6 Household Objects You Won’t Believe Contain Actual Chemicals
Nothing good has ever come of chemistry. From the toxic gases that slaughtered billions in World War I, II and III, to the toxic liquids pumped into our innocent, crying children daily under the pretence of “vaccination” and “public health”, we’re surrounded by chemicals. Chemicals are toxins. Chemicals are evil.
Sadly, no matter how vigilant you feel you are, it’s likely that chemicals have infiltrated your home. This is partly the government’s fault: with their engorged wallets bursting at the seams with cash “donations” from Big Chemistry, it’s no wonder politicians turn a blind eye to the blatant poisoning of their citizens. But you’re also to blame. Your ignorance of basic science is probably killing your family.
But luckily, with a few easy modifications and substitutions to your way of living, you can begin an effective physical (and spiritual) detox and be rid of 6 of the major sources of household chemicals.
It’s no secret that chemists love to read, so it’s no surprise that many, if not all, books contain some truly deadly chemicals. You may not have been taught this in school, but paper (the primary component of books) is made out of cellulose, a substance so foreign to our bodies that our own digestive system refuses to break it down, much like chewing gum. Cellulose, in turn, is made of glucose, which has been implicated in numerous diseases, including (but surely not limited to) diabetes. Glucose is also the main fuel for cancer, which makes a whole lot of sense considering 99.5% of cancer patients read, on average, one to eight books prior to their diagnosis. Coincidence? There are no coincidences when dealing with chemicals.
Chemical-free replacement: Ancient scrolls. It’s safe to read any text printed before the discovery of the structure of cellulose, but make sure you wear gloves.
We’ve all heard that canned fish such as tuna contains significant levels of mercury, one of the most toxic chemical elements known to humanity. But that’s not the only reason you should crush all your tuna cans under the wheels of your car immediately after reading this article: they also contain dangerously high levels of chemical oils known only as “omega-3”s. The cryptic Greek naming should be your first clue that these are bad news (just like pi and Betamax), but toss in the trade secret that these chemicals are also fatty acids, and you’ve got yourself a serious dealbreaker. Do you want to feed your children acid? Do you want to melt your own sweet, innocent children? Do you want to melt their smiling mouths off?
Chemical-free replacement: Fresh fish. Fish killed and consumed before being shoved into a metallic can contain no mercury or harmful fatty acids.
While it may come from the seeds of one of Gaia’s natural creations — the coffee plant — this brown liquid is not as safe as you might think. The lifeblood of many a misguided chemistry student, modern coffee is brewed to contain actual drugs, the most addictive of which is caffeine.

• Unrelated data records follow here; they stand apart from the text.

Lemma sized_u16 : Forall (fun x => u16_size (f x)) shares -> panes_u16 (sized f panes shares).
Proof.
  intros Hs. unfold sized. rewrite Hlen, drop_all, app_nil_r.
  apply Forall_lookup. intros i p. rewrite lookup_zip_with.
  destruct (panes !! i); simpl; [|done]. destruct (shares !! i) eqn:Hx; simpl; [|done].
  intros [= <-]. simpl. by eapply Forall_lookup_1 in Hs.
Qed.

Lemma flat_exact d s :
  panes <> [] -> f = child_size d s -> Forall (fun x => 1 <= x) shares ->
  sum_Z shares = axis_extent d s -> 1 <= columns s -> 1 <= rows s ->
  exact (sized f panes shares) (flat d (length (sized f panes shares))) s.
Proof.
  intros Hne Hf Hpos Hsum Hc Hr. rewrite length_sized.
  assert (Forall2 (fun c w => exact (sized f panes shares) c (child_size d s w))
            (single_pane <$> seq 0 (length panes)) shares) as H2.
  { apply Forall2_same_length_lookup_2; [by rewrite length_fmap, length_seq|].
    intros i c w Hi Hw.
    rewrite list_lookup_fmap in Hi.
    destruct (seq 0 (length panes) !! i) as [j|] eqn:Hj; [|done]. injection Hi as <-.
    apply lookup_seq in Hj as [-> Hj].
    destruct (lookup_lt_is_Some_2 panes i) as [p Hp]; [lia|].
    exists (pane_set_size (f w) p). rewrite Nat.add_0_l, (sized_lookup i p w) by done.
    rewrite Forall_lookup in Hpos. specialize (Hpos i w Hw).
    split; [done|]. split; [by subst f|]. destruct d; simpl; lia. }
  unfold flat. destruct (length panes) as [|[|m]] eqn:Hm.
  - by destruct panes.
  - destruct shares as [|x [|? ?]]; try done. simpl in H2. apply Forall2_cons in H2 as [Hx _].
    simpl in Hsum. simpl. replace s with (child_size d s x); [done|].
    destruct s, d; simpl in *; f_equal; lia.
  - rewrite (proj2 (Nat.leb_gt _ _)) by lia. apply exact_split. split; [done|]. by exists shares.
Qed.
End Flat.

(** ** The even grid *)

Lemma div_ceil_bounds a b :
  (1 <= b)%nat -> (b * div_ceil a b < a + b)%nat /\ (a <= b * div_ceil a b)%nat.
Proof.
  intros Hb. split; [|by apply div_ceil_cover]. unfold div_ceil.
  pose proof (Nat.mul_div_le (a + b - 1) b ltac:(lia)). lia.
Qed.

(** Taking a fair share of [rem] panes for one of [r] rows leaves a fair load
    for the other rows. *)
Lemma fair_share rem r c :
  (1 <= r)%nat -> (r <= rem)%nat -> (rem <= r * c)%nat ->
  let k := div_ceil rem r in
  (1 <= k <= c)%nat /\ (k <= rem)%nat /\ (r - 1 <= rem - k)%nat /\ (rem - k <= (r - 1) * c)%nat
  /\ (r = 1%nat -> k = rem).
Proof.
  intros Hr Hrem Hc k. pose proof (div_ceil_bounds rem r Hr) as [H1 H2]. fold k in H1, H2.
  assert (1 <= k)%nat by (destruct k; nia). assert (k <= c)%nat by nia.
  assert (k <= rem)%nat by nia.
  repeat split; try done; try nia.
Qed.

Section GridRow.
Context (rows : Z).

(** One row: [length widths] panes from slot [k] on. *)
Lemma place_grid_row_spec widths : forall k panes children,
  (k + length widths <= length panes)%nat ->
  exists panes', place_grid_row rows widths k panes children
    = Ok ((k + length widths)%nat, panes', children ++ (single_pane <$> seq k (length widths)))
  /\ unsized <$> panes' = unsized <$> panes
  /\ (forall i x, widths !! i = Some x -> size_at panes' (k + i) = Some (mkSize x rows))
  /\ (forall j, (j < k \/ k + length widths <= j)%nat -> size_at panes' j = size_at panes j)
  /\ (panes_u16 panes -> Forall (fun x => u16_size (mkSize x rows)) widths -> panes_u16 panes').
Proof.
  induction widths as [|x widths IH]; intros k panes children Hk; simpl in *.
  - exists panes. rewrite Nat.add_0_r, app_nil_r. repeat split; try done.
  - destruct (lookup_lt_is_Some_2 panes k) as [p Hp]; [lia|]. unfold index_or_panic. rewrite Hp.
    cbn [mbind outcome_bind].
    destruct (IH (S k) (<[k := pane_set_size (mkSize x rows) p]> panes) (children ++ [single_pane k]))
      as (panes' & -> & Hu & Hs & Ho & H16); [rewrite length_insert; lia|].
    exists panes'. split; [|split; [|split; [|split]]].
    + rewrite <- app_assoc, Nat.add_succ_r. done.
    + by rewrite Hu, unsized_insert.
    + intros [|i] y Hy; simpl in Hy.
      * injection Hy as <-. rewrite Nat.add_0_r, Ho by lia. by apply size_at_insert_eq.
      * rewrite Nat.add_succ_r. by apply (Hs i y).
    + intros j Hj. rewrite Ho by lia. apply size_at_insert_ne. lia.
    + intros Hp16 Hw. apply Forall_cons in Hw as [Hx Hw]. apply H16; [by apply panes_u16_insert|done].
Qed.

Definition row_node (k len : nat) : LayoutNode := collapse Vertical (single_pane <$> seq k len).

Lemma row_node_leaves k len : leaves (row_node k len) = seq k len.
Proof. unfold row_node. rewrite collapse_leaves. apply leaves_singles. Qed.

Lemma row_node_arity k len : (1 <= len)%nat -> arity_ok (row_node k len) = true.
Proof.
  intros Hl. apply collapse_arity; [by destruct len; [lia|]|].
  apply Forall_fmap, Forall_true. done.
Qed.

Lemma row_node_exact panes k widths s :
  rows = LayoutTypes.rows s -> widths <> [] -> 1 <= rows -> Forall (fun x => 1 <= x) widths ->
  sum_Z widths = columns s ->
  (forall i x, widths !! i = Some x -> size_at panes (k + i) = Some (mkSize x rows)) ->
  exact panes (row_node k (length widths)) s.
Proof.
  intros -> Hne Hr Hpos Hsum Hs. apply (collapse_exact _ _ _ _ widths); [by destruct widths|done|].
  apply Forall2_same_length_lookup_2; [by rewrite length_fmap, length_seq|].
  intros i c w Hi Hw. rewrite list_lookup_fmap in Hi.
  destruct (seq k (length widths) !! i) as [j|] eqn:Hj; [|done]. injection Hi as <-.
  apply lookup_seq in Hj as [-> Hj]. specialize (Hs i w Hw). unfold size_at in Hs.
  destruct (panes !! (k + i)%nat) as [p|] eqn:Hp; [|done]. injection Hs as Hs.
  exists p. rewrite Forall_lookup in Hpos. specialize (Hpos i w Hw).
  repeat split; simpl; done || lia.
Qed.
End GridRow.

Section Grid.
Context (size : Size) (pane_count column_count row_count : nat).
Hypothesis Hsize : u16_size size.

(** The rows still to place: at least one pane and at most [column_count]
    panes for each. *)
Definition load_ok (heights : nat) (rem : nat) : Prop :=
  (heights <= rem <= heights * column_count)%nat.

Lemma widths_u16 n h : in_u16 h ->
  Forall (fun x => u16_size (mkSize x h)) (split_dimension_evenly (columns size) n).
Proof.
  intros Hh. eapply Forall_impl; [apply split_dimension_evenly_pos, Hsize|].
  intros x [H1 H2]. split; [simpl; solve_int|done].
Qed.

Lemma widths_ge1 n : Forall (fun x => 1 <= x) (split_dimension_evenly (columns size) n).
Proof. eapply Forall_impl; [apply split_dimension_evenly_pos, Hsize|]. simpl. lia. Qed.

Lemma place_grid_rows_spec heights : forall ri k panes nodes,
  length panes = pane_count -> (row_count - ri = length heights)%nat -> (k <= pane_count)%nat ->
  load_ok (length heights) (pane_count - k) -> Forall (fun h => 1 <= h <= u16_MAX) heights ->
  exists panes' new,
    place_grid_rows size pane_count column_count row_count heights ri k panes nodes
      = Ok (panes', nodes ++ new)
    /\ unsized <$> panes' = unsized <$> panes
    /\ leaves_of new = seq k (pane_count - k) /\ Forall (fun c => arity_ok c = true) new
    /\ length new = length heights
    /\ (forall j, (j < k)%nat -> size_at panes' j = size_at panes j)
    /\ (panes_u16 panes -> panes_u16 panes')
    /\ (Z.of_nat column_count <= columns size ->
        Forall2 (fun c h => exact panes' c (mkSize (columns size) h)) new heights).
Proof.
  induction heights as [|h heights IH]; intros ri k panes nodes Hlen Hri Hk [Hl1 Hl2] Hh.
  - exists panes, []. simpl in *. rewrite app_nil_r. replace (pane_count - k)%nat with 0%nat by lia.
    repeat split; try done.
  - simpl in Hri, Hl1, Hl2. apply Forall_cons in Hh as [Hh1 Hh].
    cbn [place_grid_rows]. rewrite (proj2 (Nat.leb_gt _ _)) by lia.
    replace (Nat.max (row_count - ri) 1) with (S (length heights)) by lia.
    set (rem := (pane_count - k)%nat) in *.
    destruct (fair_share rem (S (length heights)) column_count) as (Hs1 & Hs2 & Hs3 & Hs4 & Hs5);
      [lia..|]. rewrite (Nat.min_l _ column_count) by lia.
    set (n := div_ceil rem (S (length heights))) in *.
    set (widths := split_dimension_evenly (columns size) n).
    assert (length widths = n) as Hwl.
    { unfold widths. rewrite length_split_dimension_evenly. lia. }
    destruct (place_grid_row_spec h widths k panes []) as (panes1 & -> & Hu1 & Hsz1 & Ho1 & H161);
      [rewrite Hlen; lia|].
    cbn [mbind outcome_bind]. rewrite app_nil_l, Hwl in *.
    pose proof (unsized_length _ _ Hu1) as Hlen1.
    destruct (IH (S ri) (k + n)%nat panes1 (nodes ++ [row_node k n]))
      as (panes' & new & Heq & Hu & Hlv & Har & Hln & Ho & H16 & Hex);
      [congruence|lia|lia|unfold load_ok in *; lia|done|].
    exists panes', (row_node k n :: new).
    split; [|split; [|split; [|split; [|split; [|split; [|split]]]]]].
    + transitivity (Ok (E:=MuxError) (panes', (nodes ++ [row_node k n]) ++ new)).
      * rewrite <- Heq. f_equal.
      * by rewrite <- app_assoc.
    + by rewrite Hu, Hu1.
    + rewrite leaves_of_cons, row_node_leaves, Hlv. fold rem.
      replace rem with (n + (pane_count - (k + n)))%nat by lia. by rewrite seq_app.
    + constructor; [apply row_node_arity; lia|done].
    + simpl. by rewrite Hln.
    + intros j Hj. rewrite Ho by lia. apply Ho1. lia.
    + intros Hp. apply H16, H161; [done|]. apply widths_u16. solve_int.
    + intros Hcc. constructor; [|by apply Hex].
      apply (exact_frame panes1).
      * intros i Hi. rewrite row_node_leaves in Hi. apply elem_of_seq in Hi. apply Ho. lia.
      * rewrite <- Hwl. eapply (row_node_exact h); try done.
        -- intros Hn. rewrite Hn in Hwl. simpl in Hwl. lia.
        -- simpl. lia.
        -- apply widths_ge1.
        -- unfold widths. simpl. apply split_dimension_evenly_sum; [apply Hsize|lia].
Qed.
End Grid.

(** ** Applying the policy *)

Lemma nonempty_match {A B} (l : list A) (a b : B) :
  l <> [] -> match l with [] => a | _ :: _ => b end = b.
Proof. by destruct l. Qed.


(** Whether the policy has a cell for every pane. *)
Definition policy_fits (policy : LayoutPolicy) (size : Size) (n : nat) : bool :=
  match policy with
  | Tiled | EvenVertical => Z.of_nat n <=? columns size
  | EvenHorizontal => Z.of_nat n <=? rows size
  | EvenGrid => let '(c, r) := even_grid_dimensions size n in
                (Z.of_nat c <=? columns size) && (Z.of_nat r <=? rows size)
  end.

(** A window after a layout change. *)
Definition relaid (w : Window) (panes : list Pane) (root : LayoutNode) : Window :=
  set_geometries (set_root (set_panes w panes) root) (pane_geometries root panes).

Record layout_change (w : Window) (panes : list Pane) (root : LayoutNode) : Prop := {
  lc_unsized : unsized <$> panes = unsized <$> w_panes w;
  lc_u16 : panes_u16 panes;
  lc_tree : tree_ok root (length panes) }.

Section ApplyPolicy.
Context (w : Window).
Hypotheses (Hne : w_panes w <> []) (Hsize : u16_size (w_size w)) (Hp : panes_u16 (w_panes w)).
Hypothesis (Hpos : 1 <= columns (w_size w) /\ 1 <= rows (w_size w)).
Local Abbreviation n := (length (w_panes w)).

Lemma pane_count_pos : (1 <= n)%nat.
Proof. destruct (w_panes w); [done|simpl; lia]. Qed.

Lemma even_grid_spec : exists panes root,
  apply_even_grid_layout w = (relaid w panes root, Ok tt) /\ layout_change w panes root
  /\ (policy_fits EvenGrid (w_size w) n = true -> exact panes root (w_size w)).
Proof.
  pose proof pane_count_pos as Hn. unfold apply_even_grid_layout, policy_fits.
  destruct (even_grid_dimensions (w_size w) n) as [c r] eqn:Hg.
  pose proof (even_grid_dimensions_spec _ _ _ _ Hg) as (Hc & Hr & _).
  rewrite Nat.max_l in Hc, Hr by lia.
  pose proof (div_ceil_le n c ltac:(lia) ltac:(lia)) as Hrn. rewrite <- Hr in Hrn.
  pose proof (div_ceil_cover n c ltac:(lia)) as Hcov. rewrite <- Hr in Hcov.
  set (heights := split_dimension_evenly (rows (w_size w)) r).
  assert (length heights = r) as Hhl.
  { unfold heights. rewrite length_split_dimension_evenly. lia. }
  pose proof (split_dimension_evenly_pos (rows (w_size w)) r (proj2 Hsize)) as Hhp.
  destruct (place_grid_rows_spec (w_size w) n c r Hsize heights 0 0 (w_panes w) [])
    as (panes & new & -> & Hu & Hlv & Har & Hln & _ & H16 & Hex); try done; try lia.
  { unfold load_ok. rewrite Hhl. lia. }
  rewrite app_nil_l. fold (collapse Horizontal new).
  assert (new <> []) as Hnn by (intros ->; simpl in Hln; lia).
  exists panes, (collapse Horizontal new). split; [done|]. split; [split; [done|by apply H16|]|].
  - rewrite (unsized_length _ _ Hu). split; [|by apply collapse_arity].
    rewrite collapse_leaves, Hlv. by rewrite Nat.sub_0_r.
  - intros Hf. bool_to_prop. apply (collapse_exact _ _ _ _ heights); [done| |].
    + simpl. apply split_dimension_evenly_sum; [apply Hsize|]. lia.
    + by apply Hex.
Qed.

Caffeine has been known to enable such dangerous activities as all-night raves and thinking you’re actually better at writing essays than you are. It is very chemically similar to the purine nucleotide bases, which have been implicated in every known case of cancer. Ever. Cup of Joe? More like Cup of Josef Fritzl! It’s possible to buy coffee that has been decaffeinated, but carbon dioxide is often used to do that, so I wouldn’t trust it, considering it’s another chemical and all.
Chemical-free replacement: Tears. Sages have known for generations that drinking the liquid sadness of others is a safe and pleasant way to perk yourself up.
Again, don’t be fooled by their natural origin — modern fruit is a disgusting collection of foul and evil chemicals, just waiting to destroy your very way of life. Like books, many fruits contain sugar, but that’s not all. Seemingly-harmless fruits, such as apples and bananas, produce ethene gas when they ripen! Fruit makes petroleum! Every time you bite into a soft, pliable banana, you’re eating petrol! Apples are doubly toxic, because their seeds contain cyanide, which is almost certainly a chemical. Plus, monkeys love eating fruit, and monkeys are assholes. Avoid.
Chemical-free replacement: Vitamin supplements. You will live forever, if you never stop consuming pure, natural vitamins in pill form.
Homo sapiens are comprised of approximately 70% H2O, an alarmingly abundant chemical, and contain a wide variety of dangerous elements, including phosphorus (used to make matches and methamphetamine), sulphur (ever heard of sulphuric acid?), calcium (which reacts violently with water, don’t eat it), sodium (which explodes in water, definitely don’t eat it), chlorine (which will make you drown in your own lung fluid), carbon (every biological toxin, poison and venom contains carbon atoms), nitrogen (one of the elements that make up TNT and nitroglycerine — coincidence?), oxygen (used to make rocket fuel and an important part of bleach) and hydrogen (if you inhaled pure hydrogen, you would die of asphyxiation). Humans are walking deathtraps. Don’t let them near your kids.
Chemical-free replacement: Cats. Members of the species Felis catus are in fact made entirely of non-baryonic matter.
Who am I kidding, cats are made of chemicals too. Is nothing safe?
Chemical-free replacement: Meaningful relationships and a basic knowledge of science.